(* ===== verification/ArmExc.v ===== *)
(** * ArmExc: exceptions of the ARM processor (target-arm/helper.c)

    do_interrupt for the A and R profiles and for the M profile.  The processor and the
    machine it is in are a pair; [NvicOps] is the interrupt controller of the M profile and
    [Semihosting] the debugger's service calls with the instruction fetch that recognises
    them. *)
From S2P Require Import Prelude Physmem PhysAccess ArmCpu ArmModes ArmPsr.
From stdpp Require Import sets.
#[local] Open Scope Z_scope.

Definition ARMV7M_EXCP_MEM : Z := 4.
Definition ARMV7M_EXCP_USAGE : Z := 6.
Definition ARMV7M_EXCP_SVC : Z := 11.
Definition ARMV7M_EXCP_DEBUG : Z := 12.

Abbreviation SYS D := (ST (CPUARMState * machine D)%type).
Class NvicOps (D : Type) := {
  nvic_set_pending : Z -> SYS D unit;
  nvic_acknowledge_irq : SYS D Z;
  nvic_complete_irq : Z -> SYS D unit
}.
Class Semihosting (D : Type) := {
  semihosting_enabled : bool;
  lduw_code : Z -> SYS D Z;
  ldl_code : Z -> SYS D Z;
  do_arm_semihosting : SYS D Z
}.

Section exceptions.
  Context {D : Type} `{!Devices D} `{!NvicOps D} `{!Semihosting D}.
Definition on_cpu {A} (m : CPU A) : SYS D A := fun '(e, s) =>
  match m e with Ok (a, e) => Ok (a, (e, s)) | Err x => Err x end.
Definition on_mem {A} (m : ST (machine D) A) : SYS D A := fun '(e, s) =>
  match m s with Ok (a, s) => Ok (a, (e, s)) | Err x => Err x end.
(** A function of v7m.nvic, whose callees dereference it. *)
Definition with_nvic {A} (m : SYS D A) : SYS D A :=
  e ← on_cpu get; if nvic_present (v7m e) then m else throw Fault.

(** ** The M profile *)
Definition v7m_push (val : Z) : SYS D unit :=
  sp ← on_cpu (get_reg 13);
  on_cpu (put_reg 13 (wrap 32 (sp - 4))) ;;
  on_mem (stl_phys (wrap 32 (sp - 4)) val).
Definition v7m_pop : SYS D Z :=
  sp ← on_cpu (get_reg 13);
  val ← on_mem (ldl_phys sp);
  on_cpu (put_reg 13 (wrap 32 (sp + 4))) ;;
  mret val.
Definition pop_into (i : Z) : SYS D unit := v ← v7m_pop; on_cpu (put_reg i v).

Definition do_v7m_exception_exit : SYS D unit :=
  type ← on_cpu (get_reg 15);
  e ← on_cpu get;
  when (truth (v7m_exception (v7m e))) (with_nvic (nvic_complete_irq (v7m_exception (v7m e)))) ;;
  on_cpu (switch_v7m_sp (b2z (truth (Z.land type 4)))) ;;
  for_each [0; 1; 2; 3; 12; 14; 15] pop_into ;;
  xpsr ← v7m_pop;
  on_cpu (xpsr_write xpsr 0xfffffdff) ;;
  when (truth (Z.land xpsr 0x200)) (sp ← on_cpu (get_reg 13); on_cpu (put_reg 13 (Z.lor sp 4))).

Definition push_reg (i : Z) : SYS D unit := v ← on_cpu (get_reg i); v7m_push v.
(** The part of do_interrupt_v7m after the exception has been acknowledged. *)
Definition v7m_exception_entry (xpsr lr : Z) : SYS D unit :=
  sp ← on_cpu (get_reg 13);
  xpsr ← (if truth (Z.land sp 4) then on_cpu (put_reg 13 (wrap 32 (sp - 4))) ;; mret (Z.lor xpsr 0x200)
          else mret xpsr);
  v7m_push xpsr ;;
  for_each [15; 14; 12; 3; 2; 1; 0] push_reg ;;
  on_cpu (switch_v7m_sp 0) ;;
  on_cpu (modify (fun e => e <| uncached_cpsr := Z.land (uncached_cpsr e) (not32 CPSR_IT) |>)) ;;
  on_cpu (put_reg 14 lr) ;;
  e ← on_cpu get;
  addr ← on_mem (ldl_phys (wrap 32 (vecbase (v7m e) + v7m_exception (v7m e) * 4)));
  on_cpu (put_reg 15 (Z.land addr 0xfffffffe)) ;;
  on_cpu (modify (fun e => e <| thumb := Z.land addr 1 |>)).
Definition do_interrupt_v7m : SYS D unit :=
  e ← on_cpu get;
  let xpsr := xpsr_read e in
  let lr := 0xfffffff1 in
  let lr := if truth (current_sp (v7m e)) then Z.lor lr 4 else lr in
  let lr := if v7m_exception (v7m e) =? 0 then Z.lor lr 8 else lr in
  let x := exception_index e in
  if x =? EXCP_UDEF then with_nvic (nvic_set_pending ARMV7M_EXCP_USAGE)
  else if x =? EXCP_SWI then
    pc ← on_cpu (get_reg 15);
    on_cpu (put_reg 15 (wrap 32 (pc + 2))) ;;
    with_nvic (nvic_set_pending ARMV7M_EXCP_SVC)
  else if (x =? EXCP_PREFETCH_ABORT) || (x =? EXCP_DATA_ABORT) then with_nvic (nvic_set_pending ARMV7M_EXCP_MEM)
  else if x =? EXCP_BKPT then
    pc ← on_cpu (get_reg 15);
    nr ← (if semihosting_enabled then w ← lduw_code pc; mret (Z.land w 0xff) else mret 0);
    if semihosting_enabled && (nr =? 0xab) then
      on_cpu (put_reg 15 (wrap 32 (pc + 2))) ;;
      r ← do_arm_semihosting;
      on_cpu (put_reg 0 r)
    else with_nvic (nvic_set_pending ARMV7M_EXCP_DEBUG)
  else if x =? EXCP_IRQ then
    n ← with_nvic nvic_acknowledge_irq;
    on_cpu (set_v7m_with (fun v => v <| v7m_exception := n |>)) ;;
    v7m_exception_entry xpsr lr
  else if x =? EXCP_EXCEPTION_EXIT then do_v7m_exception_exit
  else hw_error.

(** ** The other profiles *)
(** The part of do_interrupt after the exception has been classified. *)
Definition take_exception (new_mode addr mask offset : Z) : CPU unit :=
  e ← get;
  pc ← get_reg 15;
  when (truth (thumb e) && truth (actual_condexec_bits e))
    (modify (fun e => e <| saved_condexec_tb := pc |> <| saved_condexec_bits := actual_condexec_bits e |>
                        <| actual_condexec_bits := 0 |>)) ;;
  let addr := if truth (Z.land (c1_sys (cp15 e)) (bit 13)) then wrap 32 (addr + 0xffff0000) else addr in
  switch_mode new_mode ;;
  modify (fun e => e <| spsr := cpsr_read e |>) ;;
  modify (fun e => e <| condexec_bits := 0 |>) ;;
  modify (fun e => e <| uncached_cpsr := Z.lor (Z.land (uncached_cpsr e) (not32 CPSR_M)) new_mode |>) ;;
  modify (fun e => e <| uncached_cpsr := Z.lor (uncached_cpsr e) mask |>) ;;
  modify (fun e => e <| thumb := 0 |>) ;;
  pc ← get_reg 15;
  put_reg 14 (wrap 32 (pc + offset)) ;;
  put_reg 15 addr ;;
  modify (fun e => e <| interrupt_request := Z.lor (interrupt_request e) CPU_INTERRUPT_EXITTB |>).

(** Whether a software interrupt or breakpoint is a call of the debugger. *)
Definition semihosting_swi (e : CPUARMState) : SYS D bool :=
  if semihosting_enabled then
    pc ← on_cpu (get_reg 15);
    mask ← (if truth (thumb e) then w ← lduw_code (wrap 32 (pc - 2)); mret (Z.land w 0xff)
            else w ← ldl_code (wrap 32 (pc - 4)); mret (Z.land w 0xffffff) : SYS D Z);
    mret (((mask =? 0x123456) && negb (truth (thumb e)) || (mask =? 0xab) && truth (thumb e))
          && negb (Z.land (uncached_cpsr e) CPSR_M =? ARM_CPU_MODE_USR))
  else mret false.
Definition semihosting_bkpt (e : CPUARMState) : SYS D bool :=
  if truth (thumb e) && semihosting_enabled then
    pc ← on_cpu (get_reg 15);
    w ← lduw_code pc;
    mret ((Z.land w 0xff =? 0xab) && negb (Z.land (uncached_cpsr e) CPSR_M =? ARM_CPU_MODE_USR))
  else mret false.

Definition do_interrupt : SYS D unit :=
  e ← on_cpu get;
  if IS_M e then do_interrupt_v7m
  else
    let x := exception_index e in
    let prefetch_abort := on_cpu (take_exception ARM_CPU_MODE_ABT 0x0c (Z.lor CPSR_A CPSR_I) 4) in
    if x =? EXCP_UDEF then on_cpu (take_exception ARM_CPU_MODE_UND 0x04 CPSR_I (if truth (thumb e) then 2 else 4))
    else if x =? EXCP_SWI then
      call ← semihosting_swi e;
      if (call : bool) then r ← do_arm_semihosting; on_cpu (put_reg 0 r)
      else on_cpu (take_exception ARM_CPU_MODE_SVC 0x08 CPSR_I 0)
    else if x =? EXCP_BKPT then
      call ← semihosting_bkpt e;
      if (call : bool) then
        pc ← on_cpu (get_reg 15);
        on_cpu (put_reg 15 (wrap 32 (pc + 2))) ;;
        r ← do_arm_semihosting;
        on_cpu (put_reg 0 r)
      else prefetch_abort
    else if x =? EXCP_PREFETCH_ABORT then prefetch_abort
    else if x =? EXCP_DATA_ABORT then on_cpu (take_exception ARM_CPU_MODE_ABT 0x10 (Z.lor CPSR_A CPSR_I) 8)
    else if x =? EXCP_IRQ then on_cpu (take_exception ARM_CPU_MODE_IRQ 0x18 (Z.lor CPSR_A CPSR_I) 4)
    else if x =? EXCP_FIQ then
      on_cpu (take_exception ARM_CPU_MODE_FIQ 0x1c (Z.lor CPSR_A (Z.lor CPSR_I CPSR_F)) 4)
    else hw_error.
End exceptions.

Prompt:
Give back, word for word, only the lines above from the line holding "mret (((mask =?" to the line holding "Definition semihosting_bkpt (e", both included.

Output below:
    mret (((mask =? 0x123456) && negb (truth (thumb e)) || (mask =? 0xab) && truth (thumb e))
          && negb (Z.land (uncached_cpsr e) CPSR_M =? ARM_CPU_MODE_USR))
  else mret false.
Definition semihosting_bkpt (e : CPUARMState) : SYS D bool :=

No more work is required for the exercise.